BEGIN Material provided
(* ===== verification/DbipCountry.v ===== *)
(** * The shipped country tables

    Theorems about the constants of [CountryData.v]: the table of countries of
    [ip_country/src/ip_country_csv.rs] and the generated file
    [ip_country/src/dbip_country.rs] that the Node links in. *)
From S2P Require Import Prelude.
From S2P Require Import BitQueue.
From S2P Require Import Countries.
From S2P Require Import CountryBlockStream.
From S2P Require Import CountryBlockSerde.
From S2P Require Import CountryFinder.
From S2P Require Import IpCountry.
From S2P Require Import CountryData.
From Stdlib Require Import String.
From stdpp Require Import base list strings.

Module Dbip.
Import Stream Serde.
Local Open Scope Z_scope.

(** [lazy_static! COUNTRY_CODE_FINDER] of [country_finder.rs]. *)
Definition COUNTRY_CODE_FINDER : run Finder.CountryCodeFinder :=
  Finder.finder_new Tables.COUNTRIES Tables.ipv4_country_data Tables.ipv6_country_data.

(** The blocks behind the shipped data. *)
Definition shipped_v4 : list (Z * Z * nat) :=
  [(0x01020304, 0x01020305, 1%nat); (0x01020306, 0x06070809, 2%nat);
   (0x0A0B0C0D, 0x0B0B0C0D, 3%nat)].

Definition shipped_v6 : list (Z * Z * nat) :=
  [(0x00010002000300040005000600070008, 0x00010002000300040005000600070009, 1%nat);
   (0x0001000200030004000500060007000A, 0x000B000C000D000E000F001000110012, 2%nat);
   (0x0013001400150016001700180019001A, 0x0014001400150016001700180019001A, 3%nat)].

(** Every code of a table is two upper-case letters and leads back to its own
    entry, and the table is small enough for nine-bit indexes. *)
Definition upper_letter (c : Ascii.ascii) : bool :=
  (65 <=? Ascii.N_of_ascii c)%N && (Ascii.N_of_ascii c <=? 90)%N.

Definition code_ok (s : string) : bool :=
  match s with
  | String a (String b EmptyString) => upper_letter a && upper_letter b
  | _ => false
  end.

Definition table_ok (cs : Countries.Countries) : bool :=
  (Countries.len cs <? 512)%nat &&
  forallb (λ c, code_ok (Countries.iso3166 c) &&
    match Countries.country_from_code cs (Countries.iso3166 c) with
    | Ret (Ok c') => bool_decide (c' = c)
    | _ => false
    end) (Countries.countries cs).

(** ** The parts of the shipped data, each evaluated once *)

Lemma COUNTRIES_new : ∃ ps, Tables.COUNTRIES = Countries.new ps.
Proof. eexists. unfold Tables.COUNTRIES. exact eq_refl. Qed.

Lemma shipped_v4_words :
  Tables.ipv4_country_data =
    (IpCountry.block_words (enc Ipv4 (ip_max Ipv4 - 1) (fill Ipv4 0 shipped_v4)),
     length (enc Ipv4 (ip_max Ipv4 - 1) (fill Ipv4 0 shipped_v4))).
Proof. vm_compute; reflexivity. Qed.

Lemma shipped_v6_words :
  Tables.ipv6_country_data =
    (IpCountry.block_words (enc Ipv6 (ip_max Ipv6 - 1) (fill Ipv6 0 shipped_v6)),
     length (enc Ipv6 (ip_max Ipv6 - 1) (fill Ipv6 0 shipped_v6))).
Proof. vm_compute; reflexivity. Qed.

Lemma shipped_blocks_ok :
  blocks_ok Ipv4 0 shipped_v4 = true ∧ blocks_ok Ipv6 0 shipped_v6 = true ∧
  Finder.indexes_ok Tables.COUNTRIES shipped_v4 = true ∧
  Finder.indexes_ok Tables.COUNTRIES shipped_v6 = true.
Proof. repeat split; vm_compute; reflexivity. Qed.

(** ** Properties *)

(** The shipped tables are what the generator writes.  The words, bit
    counts and block counts of the generated file are exactly those printed for
    the serialization of three blocks per version, so the static finder is
    built without panic and answers every address with the country of the
    block that contains it. *)
Lemma shipped_tables_correct :
  Tables.ipv4_country_data =
    (IpCountry.block_words (enc Ipv4 (ip_max Ipv4 - 1) (fill Ipv4 0 shipped_v4)),
     length (enc Ipv4 (ip_max Ipv4 - 1) (fill Ipv4 0 shipped_v4))) ∧
  Tables.ipv6_country_data =
    (IpCountry.block_words (enc Ipv6 (ip_max Ipv6 - 1) (fill Ipv6 0 shipped_v6)),
     length (enc Ipv6 (ip_max Ipv6 - 1) (fill Ipv6 0 shipped_v6))) ∧
  Tables.ipv4_country_block_count = length (fill Ipv4 0 shipped_v4) ∧
  Tables.ipv6_country_block_count = length (fill Ipv6 0 shipped_v6) ∧
  ∃ fd, COUNTRY_CODE_FINDER = Ret fd ∧
    ∀ ip, addr_ok ip → Finder.find_country fd ip =
      Ret (match ip with
           | IpV4 a => Finder.country_lookup Tables.COUNTRIES shipped_v4 a
           | IpV6 a => Finder.country_lookup Tables.COUNTRIES shipped_v6 a
           end).
Proof.
  split; [exact shipped_v4_words|]. split; [exact shipped_v6_words|].
  split; [vm_compute; reflexivity|]. split; [vm_compute; reflexivity|].
  unfold COUNTRY_CODE_FINDER. rewrite shipped_v4_words, shipped_v6_words.
  destruct shipped_blocks_ok as (H4 & H6 & Hi4 & Hi6), COUNTRIES_new as [ps Hps].
  rewrite Hps in *. clear Hps.
  refine (Finder.finder_spec ps shipped_v4 shipped_v6 _ _ _ H4 Hi4 _ H6 Hi6 _ _);
    [discriminate|discriminate|apply IpCountry.block_words_rep|apply IpCountry.block_words_rep].
Qed.

(** The tests [real_test_ipv4_with_google] and [real_test_ipv4_with_cz_ip] look two addresses up and expect the United
    States and Czechia; both codes are in the table of countries, so that the tests do run, and there is no block for the
    addresses. *)
Example shipped_tables_lack_tested_addresses :
  (∀ code, code ∈ ["US"; "CZ"]%string → ∃ c, Countries.country_from_code Tables.COUNTRIES code = Ret (Ok c)) ∧
  ∃ fd, COUNTRY_CODE_FINDER = Ret fd ∧
    Finder.find_country fd (IpV4 0x8EFABF84) = Ret None ∧ Finder.find_country fd (IpV4 0x4D4B4DDE) = Ret None.
Proof.
  split.
  - intros code Hin. repeat (apply elem_of_cons in Hin as [->|Hin]; [eexists; vm_compute; reflexivity|]). by apply elem_of_nil in Hin.
  - destruct shipped_tables_correct as (_ & _ & _ & _ & fd & Hfd & Hfind). exists fd. split; [done|].
    rewrite !Hfind by (cbn; lia). split; vm_compute; reflexivity.
Qed.

(** The country tables are well formed.  In the hard-coded table of the
    CSV parser and in the shipped one, every code is two upper-case letters,
    looking a code up returns its own entry, and all indexes fit the nine bits
    of the format. *)
Lemma country_tables_ok :
  table_ok Tables.HARD_CODED_COUNTRIES = true ∧ table_ok Tables.COUNTRIES = true ∧
  Countries.countries Tables.HARD_CODED_COUNTRIES = Countries.countries Tables.COUNTRIES.
Proof. split; [|split]; vm_compute; reflexivity. Qed.

End Dbip.
(* ===== verification/IpCountryMmdb.v ===== *)
(** * The MaxMind database parser

    Models [ip_country/src/ip_country_mmdb.rs]: the second implementation of
    [DBIPParser].  The crates [maxminddb] and [ipnetwork] are parameters: how
    bytes are opened as a database, the sequence of items that its [within]
    iterator yields, and the first and last address of a network.
    [HashSet<(String, String)>] is a [gset]; the order in which it is drained is
    a parameter too. *)
From S2P Require Import Prelude.
From S2P Require Import Countries.
From S2P Require Import CountryBlockStream.
From S2P Require Import CountryBlockSerde.
From Stdlib Require Import String.
From stdpp Require Import base list strings gmap.

Module Mmdb.
Import Stream Serde.
Local Open Scope Z_scope.

(** ** Data *)

(** [maxminddb::geoip2]: the part of a [City] the parser reads. *)
Record geo_country := MkGeo {
  iso_code : option string;
  names : option (gmap string string)
}.

Inductive IpNetwork (N4 N6 : Type) :=
| NetV4 (ipn : N4)
| NetV6 (ipn : N6).
Arguments NetV4 {N4 N6} ipn.
Arguments NetV6 {N4 N6} ipn.

Record item (N4 N6 : Type) := MkItem {
  ip_net : IpNetwork N4 N6;
  info_country : option geo_country
}.
Arguments MkItem {N4 N6} ip_net info_country.
Arguments ip_net {N4 N6} i.
Arguments info_country {N4 N6} i.

Inductive mmdb_error (E N4 N6 : Type) :=
| ReadingStdin (e : E)
| OpeningDb (e : E)
| CreatingWithin (e : E)
| ProcessingItem (e : E)
| CodeWithoutName (code : string)
| NameWithoutCode (name : string)
| NoCodeNoName (net : IpNetwork N4 N6)
| NoCountryInfo (net : IpNetwork N4 N6)
| FindingCountry (code : string) (range : IpRange) (e : Countries.country_error).
Arguments ReadingStdin {E N4 N6}.
Arguments OpeningDb {E N4 N6}.
Arguments CreatingWithin {E N4 N6}.
Arguments ProcessingItem {E N4 N6}.
Arguments CodeWithoutName {E N4 N6}.
Arguments NameWithoutCode {E N4 N6}.
Arguments NoCodeNoName {E N4 N6}.
Arguments NoCountryInfo {E N4 N6}.
Arguments FindingCountry {E N4 N6}.

(** ** Operations *)

(** The closure [add_or_coalesce] of [extract_data]. *)
Definition add_or_coalesce (coded_ranges : list (string * IpRange))
    (cur_code : string) (cur_range : IpRange) : run (list (string * IpRange)) :=
  new_range_opt ←
    match last coded_ranges with
    | None => Ret None
    | Some (last_code, last_range) =>
        if String.eqb last_code cur_code then
          consecutive ← are_consecutive (end_of last_range) (start cur_range);
          if (consecutive : bool) then
            r ← range_new (start last_range) (end_of cur_range); Ret (Some r)
          else Ret None
        else Ret None
    end;
  match new_range_opt with
  | Some new_range => Ret (removelast coded_ranges ++ [(cur_code, new_range)])
  | None => Ret (coded_ranges ++ [(cur_code, cur_range)])
  end.

Section parser.
Context {E N4 N6 : Type}.
Context (network4 broadcast4 : N4 → Z) (network6 broadcast6 : N6 → Z).

Definition ipn_to_range (ipn : IpNetwork N4 N6) : IpRange :=
  match ipn with
  | NetV4 ipn => V4 (network4 ipn) (broadcast4 ipn)
  | NetV6 ipn => V6 (network6 ipn) (broadcast6 ipn)
  end.

(** What one item contributes: its code, the pair recorded and the complaint. *)
Definition classify (it : item N4 N6)
    : string * (string * string) * list (mmdb_error E N4 N6) :=
  match info_country it with
  | Some country =>
      match iso_code country, option_map (λ ns : gmap string string, ns !! "en"%string) (names country) with
      | Some code, Some (Some name) => (code, (code, name), [])
      | Some code, _ => (code, (code, "Unknown"%string), [CodeWithoutName code])
      | None, Some (Some name) =>
          ("ZZ"%string, ("ZZ"%string, "Sentinel"%string), [NameWithoutCode name])
      | None, _ =>
          ("ZZ"%string, ("ZZ"%string, "Sentinel"%string), [NoCodeNoName (ip_net it)])
      end
  | None => ("ZZ"%string, ("ZZ"%string, "Sentinel"%string), [NoCountryInfo (ip_net it)])
  end.

Fixpoint extract_data (within : list (result E (item N4 N6)))
    (coded_ranges : list (string * IpRange)) (country_pairs : gset (string * string))
    (errors : list (mmdb_error E N4 N6))
    : run (list (string * IpRange) * gset (string * string) * list (mmdb_error E N4 N6)) :=
  match within with
  | [] => Ret (coded_ranges, country_pairs, errors)
  | Ok it :: within' =>
      let ip_range := ipn_to_range (ip_net it) in
      let '(code, code_and_name, complaints) := classify it in
      coded_ranges ← add_or_coalesce coded_ranges code ip_range;
      extract_data within' coded_ranges ({[ code_and_name ]} ∪ country_pairs) (errors ++ complaints)
  | Err e :: within' =>
      extract_data within' coded_ranges country_pairs (errors ++ [ProcessingItem e])
  end.

(** The closure [make_country_blocks] of [parse]. *)
Fixpoint make_country_blocks (countries : Countries.Countries)
    (ranges : list (string * IpRange)) (errors : list (mmdb_error E N4 N6))
    : run (list CountryBlock * list (mmdb_error E N4 N6)) :=
  match ranges with
  | [] => Ret ([], errors)
  | (code, ip_range) :: ranges' =>
      r ← Countries.country_from_code countries code;
      let '(block, errors) :=
        match r with
        | Ok country => (MkBlock ip_range country, errors)
        | Err e => (MkBlock ip_range (Countries.MkCountry 0 "ZZ" "Unknown"),
                    errors ++ [FindingCountry code ip_range e])
        end in
      '(blocks, errors) ← make_country_blocks countries ranges' errors;
      Ret (block :: blocks, errors)
  end.

Section toplevel.
(** [Reader::from_source], [reader.within(::/0)] and [country_pairs.into_iter()]. *)
Context {R : Type} (from_source : list Z → result E R)
  (within : R → result E (list (result E (item N4 N6))))
  (into_iter : gset (string * string) → list (string * string)).

(** [stdin] is what [read_to_end] leaves in the buffer and the error it ends
    with, if any. *)
Definition parse (stdin : list Z * option E) (errors : list (mmdb_error E N4 N6))
    : run (list (mmdb_error E N4 N6) * (FinalBitQueue * FinalBitQueue * Countries.Countries)) :=
  let '(bytes, outcome) := stdin in
  let errors := match outcome with None => errors | Some e => errors ++ [ReadingStdin e] end in
  match from_source bytes with
  | Err e =>
      Ret (errors ++ [OpeningDb e],
           (FinalBitQueue_default, FinalBitQueue_default, Countries.new []))
  | Ok reader =>
      '(ip_ranges, country_pairs, errors) ←
        match within reader with
        | Ok w => extract_data w [] ∅ errors
        | Err e => Ret ([], ∅, errors ++ [CreatingWithin e])
        end;
      let countries := Countries.new (into_iter country_pairs) in
      '(country_blocks, errors) ← make_country_blocks countries ip_ranges errors;
      serializer ← add_all CountryBlockSerializer_new country_blocks;
      '(ipv4_bit_queue, ipv6_bit_queue) ← finish serializer;
      Ret (errors, (ipv4_bit_queue, ipv6_bit_queue, countries))
  end.
End toplevel.
End parser.

(** ** Specifications *)

(** An entry pair on which [are_consecutive] panics, and one it merges. *)
Definition clash (a b : string * IpRange) : bool :=
  String.eqb a.1 b.1 &&
  match end_of a.2, start b.2 with
  | IpV4 f, IpV4 _ => 2 ^ 32 - 1 <=? f
  | IpV6 f, IpV6 _ => 2 ^ 128 - 1 <=? f
  | _, _ => true
  end.

Definition mergeable (a b : string * IpRange) : bool :=
  String.eqb a.1 b.1 &&
  match end_of a.2, start b.2 with
  | IpV4 f, IpV4 s | IpV6 f, IpV6 s => s =? f + 1
  | _, _ => false
  end.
END Material provided
*Aim of the exercise:* Exactly as written, reproduce the lines of the data above from the first line through the line where "[ip_country/src/ip_country_csv.rs] and the" appears.

*Solved exercise:*
(* ===== verification/DbipCountry.v ===== *)
(** * The shipped country tables

    Theorems about the constants of [CountryData.v]: the table of countries of
    [ip_country/src/ip_country_csv.rs] and the generated file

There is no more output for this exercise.